In the records below, find the line with "Record Futexes := mkFutexes" and the line with "resched : bool"; return exactly those lines and every line between them.

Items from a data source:
┌──

(** C32: a named object of the object manager lives exactly as long as its
    references.  Take an object at a path whose count is one for the name
    and one for each handle open on it, and let processes start, open,
    duplicate and close handles, exit with handles open, and insert, link,
    remove and remove-if-unreferenced objects, in any order and number that
    leaves handle values to give; only no insertion or forcible removal
    is at the path or at a directory above it.  Then either the object is
    still at the path, unchanged but for a count of one plus the handles
    open on it in all processes, and remove-if-unreferenced would take it
    exactly when no handle is open; or the path names no object, and it was
    such a removal that took it, at a moment when no handle was open. *)
Theorem named_object_lifetime p h s cs :
  counted p h s -> roomy p (Z.of_nat (length cs)) s -> forallb (fun c => negb (replaces p c)) cs = true ->
  (counted p h (run cs s) /\
   forall q, parse_path q = p ->
     (remove_object_if_unreferenced q (namespace (run cs s))).1 = if open_on p (tables (run cs s)) =? 0 then Removed else RefusedRefcount) \/
  (named p (namespace (run cs s)) = None /\
   exists before q after, cs = before ++ CRemoveIf q :: after /\ parse_path q = p /\ counted p h (run before s) /\ open_on p (tables (run before s)) = 0).
Proof.
  revert s. induction cs as [| c cs IH]; intros s Hc Hrm Hr.
  - left. split; [done |]. intros q Hq. cbn [run fold_left]. unfold counted in Hc. rewrite (remove_if_outcome p q _ Hq), Hc. cbn [ref_count with_ref_count].
    pose proof (open_on_nonneg p (tables s)). destruct (Z.ltb_spec 1 (1 + open_on p (tables s))), (Z.eqb_spec (open_on p (tables s)) 0); first [done | lia].
  - simpl in Hr. apply andb_true_iff in Hr as [Hnc Hr]. apply negb_true_iff in Hnc.
    assert (roomy p (Z.of_nat (length cs) + 1) s) as Hrm' by (simpl in Hrm; by rewrite Nat2Z.inj_succ in Hrm).
    destruct (exec_counted p (Z.of_nat (length cs)) h c s ltac:(lia) Hrm' Hc Hnc) as [Hc' | (Hgone & Hzero & q & -> & Hq)].
    + destruct (IH (exec c s) Hc' (exec_roomy p (Z.of_nat (length cs)) c s ltac:(lia) Hrm') Hr) as [H | (H & before & q & after & -> & Hq & Hb)]; [by left |].
      right. split; [done |]. by exists (c :: before), q, after.
    + right. split; [exact (run_gone p cs _ Hr Hgone) |]. by exists [], q, cs.
Qed.
(* ===== verification/Futex.v ===== *)
(** * Futexes (kernel/src/syscall/mod.rs, subsys/linux/syscall.rs)

    The wait queues of futex(2), their keys, and the operations: the check
    of the word and the enqueueing of FUTEX_WAIT under one lock, the way out
    of a wait, FUTEX_WAKE, FUTEX_REQUEUE, FUTEX_WAKE_OP, the wake of an
    exiting thread and the sweep of an exiting process.  What a call does
    between two acquisitions of the queue lock is one definition. *)

From S2P Require Import Prelude WaitList Vma Dispatcher.

(* ------------------------------------------------------------------ *)
(** ** Keys *)

Abbreviation FutexKey := (Z * Z)%type.
Definition FUTEX_SHARED_NS : Z := U64_MAX.

Definition futex_shared_key_from_phys (phys : Z) : FutexKey := (FUTEX_SHARED_NS, phys).

(** [vs] is the address space of the caller, [translate] the translation of
    its page tables. *)
Definition futex_shared_phys (vs : option VmSpace) (translate : Z -> option Z) (uaddr : Z) : option Z :=
  s ← vs; vma ← find_vma s (page_align_down uaddr);
  if vm_flags vma .& MAP_SHARED =? 0 then None else translate uaddr.

(** [phys] is what [futex_shared_phys] gives. *)
Definition futex_key (private : bool) (pid uaddr : Z) (phys : option Z) : FutexKey :=
  if private then (pid, uaddr)
  else match phys with Some phys => futex_shared_key_from_phys phys | None => (pid, uaddr) end.

(* ------------------------------------------------------------------ *)
(** ** State *)

Record Futexes := mkFutexes {
  FUTEX_WAITERS : gmap FutexKey (list Z);
  FUTEX_REQUEUE_DEST : gmap (Z * Z) FutexKey;
  THREAD_TABLE : list Thread;
  resched : bool }.

Definition with_waiters (w : gmap FutexKey (list Z)) (f : Futexes) : Futexes := mkFutexes w (FUTEX_REQUEUE_DEST f) (THREAD_TABLE f) (resched f).
Definition with_threads (l : list Thread) (f : Futexes) : Futexes := mkFutexes (FUTEX_WAITERS f) (FUTEX_REQUEUE_DEST f) l (resched f).

(** A bucket is kept only while it has waiters. *)
Definition put_bucket (key : FutexKey) (l : list Z) (w : gmap FutexKey (list Z)) : gmap FutexKey (list Z) :=
  match l with [] => delete key w | _ => <[key := l]> w end.

Definition priority_of (id : Z) (threads : list Thread) : Z := match find_thread id threads with Some t => priority t | None => 0 end.

Definition is_blocked (threads : list Thread) (id : Z) : bool :=
  match find_thread id threads with Some t => bool_decide (state t = Blocked) | None => false end.

(* ------------------------------------------------------------------ *)
(** ** Waking *)

(** The scan of a bucket: [woken] so far, the waiters left, the threads and
    the highest priority woken. *)
Fixpoint wake_scan (max_wake : Z) (l woken : list Z) (threads : list Thread) (prio : Z) : list Z * list Z * list Thread * Z :=
  match l with
  | [] => (woken, [], threads, prio)
  | id :: rest =>
      if Z.of_nat (length woken) <? max_wake then
        if is_blocked threads id then
          let threads := update_thread id ready_thread threads in
          wake_scan max_wake rest (woken ++ [id]) threads (Z.max prio (priority_of id threads))
        else wake_scan max_wake rest woken threads prio
      else (woken, l, threads, prio)
  end.

Definition futex_wake_bucket_live (key : FutexKey) (max_wake cur_tid : Z) (f : Futexes) : list Z * Futexes :=
  let cur_prio := priority_of cur_tid (THREAD_TABLE f) in
  match FUTEX_WAITERS f !! key with
  | None => ([], f)
  | Some l =>
      let '(woken, rest, threads, prio) := wake_scan max_wake l [] (THREAD_TABLE f) 0 in
      (woken, mkFutexes (put_bucket key rest (FUTEX_WAITERS f)) (FUTEX_REQUEUE_DEST f) threads (resched f || (cur_prio <? prio)))
  end.

(** FUTEX_WAKE: no count means all. *)
Definition wake_budget (val : Z) : Z := if val =? 0 then U64_MAX else val.

Definition futex_wake (key : FutexKey) (val cur_tid : Z) (f : Futexes) : list Z * Futexes := futex_wake_bucket_live key (wake_budget val) cur_tid f.

(* ------------------------------------------------------------------ *)
(** ** Waiting *)

Inductive FutexWaitOutcome := Enqueued | ValueMismatch | Fault.

#[global] Instance FutexWaitOutcome_eq_dec : EqDecision FutexWaitOutcome.
Proof. solve_decision. Defined.

Definition futex_block (wake : Z) (t : Thread) : Thread := mkThread (tid t) Blocked wake (priority t) (ctx_rsp_valid t).

(** [rposition] and [remove]: the last occurrence goes. *)
Definition remove_last (id : Z) (l : list Z) : list Z :=
  reverse (match list_find (fun x => x = id) (reverse l) with Some (i, _) => delete i (reverse l) | None => reverse l end).
Lemma thinned_wake_op k1 k2 val val2 val3 cur read writable f r w ids f' :
  (forall k, NoDup (bucket f k)) -> (forall k k' t, t ∈ bucket f k -> t ∈ bucket f k' -> k = k') ->
  futex_wake_op k1 k2 val val2 val3 cur read writable f = (r, w, ids, f') -> thinned f f' ids.
Proof.
  intros Hnd Hu H. unfold futex_wake_op in H. destruct read as [word |]; [| injection H as <- <- <- <-; apply thinned_refl].
  destruct (apply_op _ _) as [newval |]; [| injection H as <- <- <- <-; apply thinned_refl].
  destruct writable; cbn [negb] in H; [| injection H as <- <- <- <-; apply thinned_refl].
  destruct (futex_wake_bucket_live k1 _ _ f) as [w1 f1] eqn:H1. apply thinned_wake in H1 as T1; [| done | done].
  destruct (compare_op _ _) as [[] |]; [| injection H as <- <- <- <-; done | injection H as <- <- <- <-; done].
  destruct (futex_wake_bucket_live k2 _ _ f1) as [w2 f2] eqn:H2. injection H as <- <- <- <-. pose proof (tn_sub _ _ _ T1) as S.
  apply (thinned_trans f f1); [done | done |]. apply (thinned_wake k2 (wake_budget val2) cur).
  - exact (sublist_NoDup _ _ (Hnd k2) (S k2)).
  - intros k k' t Hk Hk'. apply (Hu k k' t); [exact (elem_of_sublist _ _ _ Hk (S k)) | exact (elem_of_sublist _ _ _ Hk' (S k'))].
  - done.
Qed.
Lemma backlog_shift_spec n b :
  (n <= length b)%nat ->
  length (backlog_shift n b) = length b /\ take (n - 1) (backlog_shift n b) = drop 1 (take n b).
Proof.
  intros Hn. unfold backlog_shift.
  assert (forall k, (k <= n - 1)%nat ->
    let b' := fold_left (fun b i => <[i := b !!! (i + 1)%nat]> b) (seq 0 k) b in
    length b' = length b /\ forall j, b' !!! j = if (j <? k)%nat then b !!! (j + 1)%nat else b !!! j) as Hk.
  { induction k as [|k IH]; intros Hle; [done|]. rewrite seq_S, fold_left_app. simpl.
    destruct (IH ltac:(lia)) as [IH1 IH2]. rewrite length_insert. split; [done|].
    intros j. rewrite upd_at by lia. case_decide as E.
    - subst. rewrite IH2, (proj2 (Nat.ltb_ge _ _)), (proj2 (Nat.ltb_lt _ _)) by lia. done.
    - rewrite IH2. destruct (Nat.ltb_spec j k), (Nat.ltb_spec j (S k)); try done; lia. }
  destruct (Hk (n - 1)%nat ltac:(lia)) as [H1 H2]. split; [done|].
  apply list_eq_same_length with (n := (n - 1)%nat).
  - rewrite ?length_drop, length_take. lia.
  - rewrite ?length_drop, length_take. lia.
  - intros j x y Hj. rewrite lookup_take_lt, lookup_drop, lookup_take_lt by lia.
    intros Hx%list_lookup_total_correct Hy%list_lookup_total_correct. subst x y.
    rewrite H2, (proj2 (Nat.ltb_lt _ _)) by done. f_equal. lia.
Qed.

(** The endpoint at the head of a backlog gets its descriptor. *)
Lemma refs_accept t os i p rest s' :
  refs_ok t os -> length t = MAX_UNIX_SOCKETS -> (i < MAX_UNIX_SOCKETS)%nat ->
  pend (t !!! i) = Some p :: rest -> pend s' = rest ->
  state s' = state (t !!! i) -> ref_count s' = ref_count (t !!! i) ->
  length (backlog s') = BACKLOG_CAP -> (backlog_len s' <= BACKLOG_CAP)%nat ->
  refs_ok (<[i := s']> t) (<[p := 1%nat]> os).
Proof.
  intros [] Hlen Hi Hpd Hrest E1 E2 E3 E4.
  destruct (ko_pend0 i (Some p) Hi) as (? & [= <-] & Hp & Ho & Hc); [rewrite Hpd; by left|].
  assert (forall j a q, pend (<[i := s']> t !!! j) !! a = Some q ->
    pend (t !!! j) !! (if decide (j = i) then S a else a) = Some q) as Hsub.
  { intros j a q. rewrite upd_at by lia. case_decide; [subst|done]. by rewrite Hpd. }
  assert (forall j, state (<[i := s']> t !!! j) = state (t !!! j)) as Est.
  { intros j. rewrite upd_at by lia. case_decide; congruence. }
  assert (forall j, ref_count (<[i := s']> t !!! j) = ref_count (t !!! j)) as Erc.
  { intros j. rewrite upd_at by lia. case_decide; congruence. }
  split; rewrite ?length_insert; [done|..].
  - intros j Hj. specialize (ko_ref0 j Hj). unfold is_free in *. rewrite Est, Erc.
    rewrite (upd_at os) by lia. destruct (decide (j = p)) as [->|]; [|done]. rewrite Hc, bool_decide_eq_false_2 in * by done.
    rewrite Ho in ko_ref0. unfold U32_MAX. lia.
  - intros j Hj. specialize (ko_backlog0 j Hj). rewrite upd_at by lia. by case_decide.
  - intros j q Hj [a Ha]%list_elem_of_lookup. apply Hsub in Ha.
    destruct (ko_pend0 j q Hj) as (p' & -> & F1 & F2 & F3); [apply list_elem_of_lookup; eauto|].
    exists p'. rewrite Est, (upd_at os) by lia. split_and!; try done.
    destruct (decide (p' = p)) as [->|]; [|done]. exfalso.
    destruct (ko_once0 j i (if decide (j = i) then S a else a) 0%nat (Some p) Hj Hi Ha) as [-> E];
      [by rewrite Hpd|]. by rewrite decide_True in E.
  - intros j j' a b q Hj Hj' Ha%Hsub Hb%Hsub. destruct (ko_once0 _ _ _ _ _ Hj Hj' Ha Hb) as [-> E].
    split; [done|]. case_decide; congruence.
Qed.

(* ------------------------------------------------------------------ *)
(** ** The operations keep the invariant *)

Lemma holder r id :
  run_ok r -> holds r id = true ->
  (id < MAX_UNIX_SOCKETS)%nat /\ live (TABLE (sys r)) id /\ bad_id id = false /\ (0 < opens r !!! id)%nat.
Proof.
  intros [He Hk _] Ho%Nat.ltb_lt.
  assert (id < MAX_UNIX_SOCKETS)%nat as Hi.
  { destruct (decide (id < length (opens r))%nat) as [Hl|Hl]; [by rewrite (ko_len _ _ Hk) in Hl|].
    rewrite list_lookup_total_alt, lookup_ge_None_2 in Ho by lia. simpl in Ho. lia. }
  split_and!; try done; [|by apply Nat.leb_gt].
  pose proof (ko_ref _ _ Hk id Hi) as Hr. destruct (is_free _) eqn:E; [lia|by apply is_free_false].
Qed.

(** Only the fields that a held slot's endpoint does not depend on change. *)
Lemma run_same r u i s' :
  run_ok r -> (i < MAX_UNIX_SOCKETS)%nat -> live (TABLE (sys r)) i -> TABLE u = <[i := s']> (TABLE (sys r)) ->
  state s' <> Free -> (state s' = Connected <-> state (TABLE (sys r) !!! i) = Connected) ->
  kind s' = kind (TABLE (sys r) !!! i) -> peer_id s' = peer_id (TABLE (sys r) !!! i) ->
  ref_count s' = ref_count (TABLE (sys r) !!! i) ->
  backlog s' = backlog (TABLE (sys r) !!! i) -> backlog_len s' = backlog_len (TABLE (sys r) !!! i) ->
  ring_ok s' -> same_data (TABLE (sys r) !!! i) s' ->
  run_ok (with_sys u r).
Proof.
  intros [He Hk Hd] Hi L Hu Hf Hc Hkind Hp Hr Hb Hbl Hring Hin. pose proof (eo_len _ _ _ _ He).
  pose proof (ko_backlog _ _ Hk i Hi) as [Hb1 Hb2].
  split; cbn [with_sys sys gens opens kinds pairs log]; rewrite Hu.
  - apply ends_same; [done|done|]. by split_and!.
  - apply refs_same; try done; [tauto|by rewrite Hb|by rewrite Hbl|left; unfold pend; by rewrite Hb, Hbl].
  - apply data_same; auto.
Qed.

Lemma run_same_table r u : run_ok r -> TABLE u = TABLE (sys r) -> run_ok (with_sys u r).
Proof. intros [] E. split; cbn [with_sys sys gens opens kinds pairs log]; by rewrite E. Qed.

(** A socket that differs in fields its ring does not use. *)
Lemma ring_ok_cong s s' :
  ring_ok s -> recv_buf s' = recv_buf s -> recv_head s' = recv_head s -> recv_tail s' = recv_tail s ->
  recv_pushed s' = recv_pushed s -> recv_popped s' = recv_popped s -> seq_lens s' = seq_lens s ->
  seq_head s' = seq_head s -> seq_tail s' = seq_tail s -> kind s' = kind s ->
  ring_ok s' /\ same_data s s'.
Proof.
  intros [] E1 E2 E3 E4 E5 E6 E7 E8 E9.
  assert (recv_available s' = recv_available s) as E by (unfold recv_available; by rewrite E2, E3).
  assert (queued_lens s' = queued_lens s) as E' by (unfold queued_lens, seq_queued; by rewrite E6, E7, E8).
  assert (contents s' = contents s) as E'' by (unfold contents; by rewrite E, E1, E2).
  split; [split; rewrite ?E, ?E', ?E1, ?E2, ?E3, ?E4, ?E5, ?E6, ?E7, ?E8, ?E9; done|]. split; [|done]. unfold inbox, messages. by rewrite E9, E', E''.
Qed.

Lemma free_slot t i : position is_free t = Some i -> (i < length t)%nat /\ state (t !!! i) = Free.
Proof.
  intros ((s & Hs & Hf%is_free_spec) & _)%position_some. split; [by eapply lookup_lt_Some|].
  by rewrite (list_lookup_total_correct _ _ _ Hs).
Qed.

Lemma run_enter r u i st k c (o : nat) :
  run_ok r -> (i < MAX_UNIX_SOCKETS)%nat -> state (TABLE (sys r) !!! i) = Free -> st <> Free -> (o <= 1)%nat ->
  TABLE u = <[i := claim st k None c (TABLE (sys r) !!! i)]> (TABLE (sys r)) ->
  run_ok (enter i k o (with_sys u r)).
Proof.
  intros [He Hk Hd] Hi Hf Hst Ho Ht. pose proof (eo_len _ _ _ _ He).
  split; cbn [enter with_sys sys gens opens kinds pairs log]; rewrite Ht.
  - by apply ends_enter.
  - by apply refs_enter.
  - by apply data_enter.
Qed.

Lemma step_create k creds r r' : run_ok r -> ustep (OCreate k creds) r = Some r' -> run_ok r'.
Proof.
  intros Hok. unfold ustep, create. destruct (position is_free (TABLE (sys r))) as [i|] eqn:E;
    intros [= <-]; [|by apply run_same_table].
  apply free_slot in E as [Hi Hf]. pose proof (eo_len _ _ _ _ (rk_ends _ Hok)) as Hlen.
  apply (run_enter r _ i Unbound k creds); try done; [lia|by apply alter_upd].
Qed.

└──

- [Worked solution]:
Record Futexes := mkFutexes {
  FUTEX_WAITERS : gmap FutexKey (list Z);
  FUTEX_REQUEUE_DEST : gmap (Z * Z) FutexKey;
  THREAD_TABLE : list Thread;
  resched : bool }.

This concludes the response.